*What to work on*. Among the records that follow, find the line with "(support ++ flat_map" and the line with "intros [_ Hr]%list_elem_of_In%filter_In". Set down those lines and all lines between them exactly, without adding anything.

*Record excerpts*.
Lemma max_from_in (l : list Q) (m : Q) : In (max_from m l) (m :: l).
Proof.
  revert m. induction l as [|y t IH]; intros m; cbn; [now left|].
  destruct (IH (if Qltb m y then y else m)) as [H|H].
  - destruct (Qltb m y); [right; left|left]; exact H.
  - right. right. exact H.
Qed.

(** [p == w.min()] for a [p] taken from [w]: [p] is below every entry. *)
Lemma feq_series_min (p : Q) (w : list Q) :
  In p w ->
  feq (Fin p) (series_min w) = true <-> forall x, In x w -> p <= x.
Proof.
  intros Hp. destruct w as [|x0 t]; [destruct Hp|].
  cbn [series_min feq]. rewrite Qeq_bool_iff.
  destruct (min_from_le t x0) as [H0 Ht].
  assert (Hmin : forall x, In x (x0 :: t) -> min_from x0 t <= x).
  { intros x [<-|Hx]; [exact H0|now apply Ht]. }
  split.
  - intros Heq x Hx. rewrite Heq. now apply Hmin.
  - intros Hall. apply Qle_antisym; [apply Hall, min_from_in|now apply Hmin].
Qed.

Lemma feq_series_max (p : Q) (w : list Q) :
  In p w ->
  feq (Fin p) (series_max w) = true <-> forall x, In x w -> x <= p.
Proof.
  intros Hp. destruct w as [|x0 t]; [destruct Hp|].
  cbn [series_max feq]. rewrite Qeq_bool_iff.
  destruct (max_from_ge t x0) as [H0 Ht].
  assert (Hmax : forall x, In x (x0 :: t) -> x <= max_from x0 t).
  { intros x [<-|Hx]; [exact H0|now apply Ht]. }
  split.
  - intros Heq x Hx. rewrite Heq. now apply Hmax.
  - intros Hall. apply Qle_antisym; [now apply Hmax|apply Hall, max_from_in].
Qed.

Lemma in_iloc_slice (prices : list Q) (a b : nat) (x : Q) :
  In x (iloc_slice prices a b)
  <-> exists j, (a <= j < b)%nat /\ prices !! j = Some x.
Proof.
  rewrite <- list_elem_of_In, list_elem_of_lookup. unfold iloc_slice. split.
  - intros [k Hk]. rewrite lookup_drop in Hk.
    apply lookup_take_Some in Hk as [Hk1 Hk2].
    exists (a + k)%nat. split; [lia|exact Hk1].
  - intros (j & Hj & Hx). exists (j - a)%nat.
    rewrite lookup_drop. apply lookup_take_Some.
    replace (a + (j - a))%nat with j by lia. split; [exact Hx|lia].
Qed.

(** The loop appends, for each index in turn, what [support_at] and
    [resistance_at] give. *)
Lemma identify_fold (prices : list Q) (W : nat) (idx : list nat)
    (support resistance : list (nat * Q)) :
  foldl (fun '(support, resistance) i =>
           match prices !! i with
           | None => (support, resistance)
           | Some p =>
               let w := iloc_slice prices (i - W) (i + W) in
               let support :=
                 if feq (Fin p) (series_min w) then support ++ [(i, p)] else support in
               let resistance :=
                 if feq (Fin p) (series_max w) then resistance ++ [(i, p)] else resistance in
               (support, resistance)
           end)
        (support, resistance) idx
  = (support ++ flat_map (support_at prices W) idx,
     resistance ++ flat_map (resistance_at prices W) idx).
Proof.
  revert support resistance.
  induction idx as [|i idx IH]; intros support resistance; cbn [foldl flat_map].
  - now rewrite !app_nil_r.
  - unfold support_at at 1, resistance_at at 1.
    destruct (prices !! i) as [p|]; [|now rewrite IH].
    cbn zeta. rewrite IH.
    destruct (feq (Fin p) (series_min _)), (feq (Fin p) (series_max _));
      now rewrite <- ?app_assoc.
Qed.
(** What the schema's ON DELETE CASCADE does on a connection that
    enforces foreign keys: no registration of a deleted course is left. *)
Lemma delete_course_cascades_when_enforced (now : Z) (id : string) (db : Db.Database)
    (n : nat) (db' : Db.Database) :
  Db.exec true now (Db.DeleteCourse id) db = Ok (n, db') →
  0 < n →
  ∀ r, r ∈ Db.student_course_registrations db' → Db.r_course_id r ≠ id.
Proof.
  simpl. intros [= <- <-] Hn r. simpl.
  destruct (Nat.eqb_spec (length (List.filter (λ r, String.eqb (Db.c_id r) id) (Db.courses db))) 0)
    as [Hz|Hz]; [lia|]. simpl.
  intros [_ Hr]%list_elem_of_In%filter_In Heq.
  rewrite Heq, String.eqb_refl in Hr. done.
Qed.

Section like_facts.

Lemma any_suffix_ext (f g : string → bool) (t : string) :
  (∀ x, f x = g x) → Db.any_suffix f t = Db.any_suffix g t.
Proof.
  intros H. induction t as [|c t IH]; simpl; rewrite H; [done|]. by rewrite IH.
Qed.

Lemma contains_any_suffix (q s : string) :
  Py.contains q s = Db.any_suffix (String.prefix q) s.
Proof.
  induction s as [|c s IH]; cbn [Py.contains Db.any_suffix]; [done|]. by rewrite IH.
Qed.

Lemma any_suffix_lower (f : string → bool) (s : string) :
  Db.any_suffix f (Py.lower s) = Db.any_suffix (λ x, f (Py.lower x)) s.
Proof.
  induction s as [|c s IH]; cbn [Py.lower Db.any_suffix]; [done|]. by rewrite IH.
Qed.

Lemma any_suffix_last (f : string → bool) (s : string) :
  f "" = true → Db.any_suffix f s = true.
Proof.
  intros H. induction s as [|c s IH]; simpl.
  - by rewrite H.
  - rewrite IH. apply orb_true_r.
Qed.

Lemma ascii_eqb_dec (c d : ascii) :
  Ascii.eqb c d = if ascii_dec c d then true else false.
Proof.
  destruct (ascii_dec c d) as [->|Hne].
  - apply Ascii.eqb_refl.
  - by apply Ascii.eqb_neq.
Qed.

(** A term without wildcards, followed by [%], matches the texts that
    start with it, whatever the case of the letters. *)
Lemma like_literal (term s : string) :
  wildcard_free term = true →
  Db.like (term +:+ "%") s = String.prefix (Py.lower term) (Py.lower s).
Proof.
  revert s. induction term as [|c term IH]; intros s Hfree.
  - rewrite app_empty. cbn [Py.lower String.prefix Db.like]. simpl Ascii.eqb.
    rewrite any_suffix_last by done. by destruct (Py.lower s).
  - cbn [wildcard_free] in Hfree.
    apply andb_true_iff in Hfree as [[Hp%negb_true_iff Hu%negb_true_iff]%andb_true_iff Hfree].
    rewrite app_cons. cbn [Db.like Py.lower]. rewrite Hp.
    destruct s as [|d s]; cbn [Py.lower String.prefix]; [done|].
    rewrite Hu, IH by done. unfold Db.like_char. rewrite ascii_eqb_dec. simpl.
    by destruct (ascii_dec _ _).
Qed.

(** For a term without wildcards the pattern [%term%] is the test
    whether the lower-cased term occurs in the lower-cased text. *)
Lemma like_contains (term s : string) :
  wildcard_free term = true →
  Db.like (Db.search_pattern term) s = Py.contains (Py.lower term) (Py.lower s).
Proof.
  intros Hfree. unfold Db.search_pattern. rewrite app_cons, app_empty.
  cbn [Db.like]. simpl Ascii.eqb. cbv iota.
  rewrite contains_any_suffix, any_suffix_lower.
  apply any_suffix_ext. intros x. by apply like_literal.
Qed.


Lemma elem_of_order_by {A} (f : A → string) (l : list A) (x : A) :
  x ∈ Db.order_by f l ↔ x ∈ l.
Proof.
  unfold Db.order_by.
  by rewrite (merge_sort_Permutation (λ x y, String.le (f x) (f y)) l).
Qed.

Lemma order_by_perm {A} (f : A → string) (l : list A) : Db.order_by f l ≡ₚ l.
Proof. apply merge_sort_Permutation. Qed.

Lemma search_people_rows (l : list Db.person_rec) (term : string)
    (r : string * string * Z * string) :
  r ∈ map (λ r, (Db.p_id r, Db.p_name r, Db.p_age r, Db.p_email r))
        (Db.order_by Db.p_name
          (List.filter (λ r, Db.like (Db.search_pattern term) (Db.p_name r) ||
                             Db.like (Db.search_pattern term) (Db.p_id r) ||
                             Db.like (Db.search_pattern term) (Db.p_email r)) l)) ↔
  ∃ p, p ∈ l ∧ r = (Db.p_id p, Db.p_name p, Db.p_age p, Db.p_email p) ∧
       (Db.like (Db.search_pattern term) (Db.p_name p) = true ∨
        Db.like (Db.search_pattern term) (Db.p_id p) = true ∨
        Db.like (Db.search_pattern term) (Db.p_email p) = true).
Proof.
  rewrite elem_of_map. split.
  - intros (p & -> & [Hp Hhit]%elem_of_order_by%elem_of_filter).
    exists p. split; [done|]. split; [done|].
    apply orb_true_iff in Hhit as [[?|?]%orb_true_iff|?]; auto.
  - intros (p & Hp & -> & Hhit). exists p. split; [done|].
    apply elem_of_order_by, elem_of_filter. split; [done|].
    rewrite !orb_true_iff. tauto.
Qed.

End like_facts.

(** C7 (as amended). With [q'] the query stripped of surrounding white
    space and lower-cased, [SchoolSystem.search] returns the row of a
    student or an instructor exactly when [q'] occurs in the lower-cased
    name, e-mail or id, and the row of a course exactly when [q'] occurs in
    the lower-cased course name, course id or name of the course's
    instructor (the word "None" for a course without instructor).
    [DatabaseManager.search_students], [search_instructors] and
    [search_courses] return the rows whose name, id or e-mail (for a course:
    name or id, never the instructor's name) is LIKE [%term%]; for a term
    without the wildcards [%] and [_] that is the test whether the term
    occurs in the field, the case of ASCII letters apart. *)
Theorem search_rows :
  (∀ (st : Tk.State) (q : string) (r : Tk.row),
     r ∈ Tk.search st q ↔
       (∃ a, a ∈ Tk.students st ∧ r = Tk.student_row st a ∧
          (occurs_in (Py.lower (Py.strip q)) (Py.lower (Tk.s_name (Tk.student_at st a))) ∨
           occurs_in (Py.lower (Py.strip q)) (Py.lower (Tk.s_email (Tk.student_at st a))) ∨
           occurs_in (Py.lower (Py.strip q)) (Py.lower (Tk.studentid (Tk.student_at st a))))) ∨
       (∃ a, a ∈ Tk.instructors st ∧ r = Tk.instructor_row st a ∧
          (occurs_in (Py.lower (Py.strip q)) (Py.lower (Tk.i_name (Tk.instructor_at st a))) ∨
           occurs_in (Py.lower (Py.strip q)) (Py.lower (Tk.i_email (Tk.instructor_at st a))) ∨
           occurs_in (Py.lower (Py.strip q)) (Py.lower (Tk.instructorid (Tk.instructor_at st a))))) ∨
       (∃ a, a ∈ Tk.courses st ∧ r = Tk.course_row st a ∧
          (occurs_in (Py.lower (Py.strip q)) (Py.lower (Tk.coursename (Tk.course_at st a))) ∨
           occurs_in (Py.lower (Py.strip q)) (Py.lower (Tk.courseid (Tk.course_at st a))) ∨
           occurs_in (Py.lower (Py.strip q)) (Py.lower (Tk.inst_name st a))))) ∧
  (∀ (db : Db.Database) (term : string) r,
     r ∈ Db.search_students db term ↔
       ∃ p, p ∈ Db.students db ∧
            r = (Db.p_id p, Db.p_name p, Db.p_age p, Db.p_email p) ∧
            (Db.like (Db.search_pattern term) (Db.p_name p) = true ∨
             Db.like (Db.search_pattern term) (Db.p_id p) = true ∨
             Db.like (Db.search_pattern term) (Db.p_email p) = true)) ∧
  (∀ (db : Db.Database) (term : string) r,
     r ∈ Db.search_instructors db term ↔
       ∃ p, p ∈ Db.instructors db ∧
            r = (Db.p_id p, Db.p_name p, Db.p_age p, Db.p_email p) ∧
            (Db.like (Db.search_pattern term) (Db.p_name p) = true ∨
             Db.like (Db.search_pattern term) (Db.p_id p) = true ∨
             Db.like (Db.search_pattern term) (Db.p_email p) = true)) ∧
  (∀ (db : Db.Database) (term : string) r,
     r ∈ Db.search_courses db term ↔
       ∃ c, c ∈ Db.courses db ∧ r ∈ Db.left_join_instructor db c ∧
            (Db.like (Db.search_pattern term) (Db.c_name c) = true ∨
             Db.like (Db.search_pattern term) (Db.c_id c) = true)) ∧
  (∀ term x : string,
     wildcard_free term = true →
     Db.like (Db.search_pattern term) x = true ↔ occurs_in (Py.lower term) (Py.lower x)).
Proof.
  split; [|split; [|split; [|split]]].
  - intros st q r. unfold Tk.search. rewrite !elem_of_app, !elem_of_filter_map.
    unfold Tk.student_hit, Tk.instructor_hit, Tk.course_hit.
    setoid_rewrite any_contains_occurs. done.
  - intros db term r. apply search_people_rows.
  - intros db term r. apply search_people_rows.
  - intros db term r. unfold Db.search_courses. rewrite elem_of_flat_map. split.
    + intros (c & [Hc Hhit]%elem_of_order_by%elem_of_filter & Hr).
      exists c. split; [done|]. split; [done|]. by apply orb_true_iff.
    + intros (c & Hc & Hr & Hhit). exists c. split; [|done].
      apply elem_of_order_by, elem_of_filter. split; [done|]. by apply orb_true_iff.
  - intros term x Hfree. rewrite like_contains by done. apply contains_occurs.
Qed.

*Answer for the task*.
  = (support ++ flat_map (support_at prices W) idx,
     resistance ++ flat_map (resistance_at prices W) idx).
Proof.
  revert support resistance.
  induction idx as [|i idx IH]; intros support resistance; cbn [foldl flat_map].
  - now rewrite !app_nil_r.
  - unfold support_at at 1, resistance_at at 1.
    destruct (prices !! i) as [p|]; [|now rewrite IH].
    cbn zeta. rewrite IH.
    destruct (feq (Fin p) (series_min _)), (feq (Fin p) (series_max _));
      now rewrite <- ?app_assoc.
Qed.
(** What the schema's ON DELETE CASCADE does on a connection that
    enforces foreign keys: no registration of a deleted course is left. *)
Lemma delete_course_cascades_when_enforced (now : Z) (id : string) (db : Db.Database)
    (n : nat) (db' : Db.Database) :
  Db.exec true now (Db.DeleteCourse id) db = Ok (n, db') →
  0 < n →
  ∀ r, r ∈ Db.student_course_registrations db' → Db.r_course_id r ≠ id.
Proof.
  simpl. intros [= <- <-] Hn r. simpl.
  destruct (Nat.eqb_spec (length (List.filter (λ r, String.eqb (Db.c_id r) id) (Db.courses db))) 0)
    as [Hz|Hz]; [lia|]. simpl.
  intros [_ Hr]%list_elem_of_In%filter_In Heq.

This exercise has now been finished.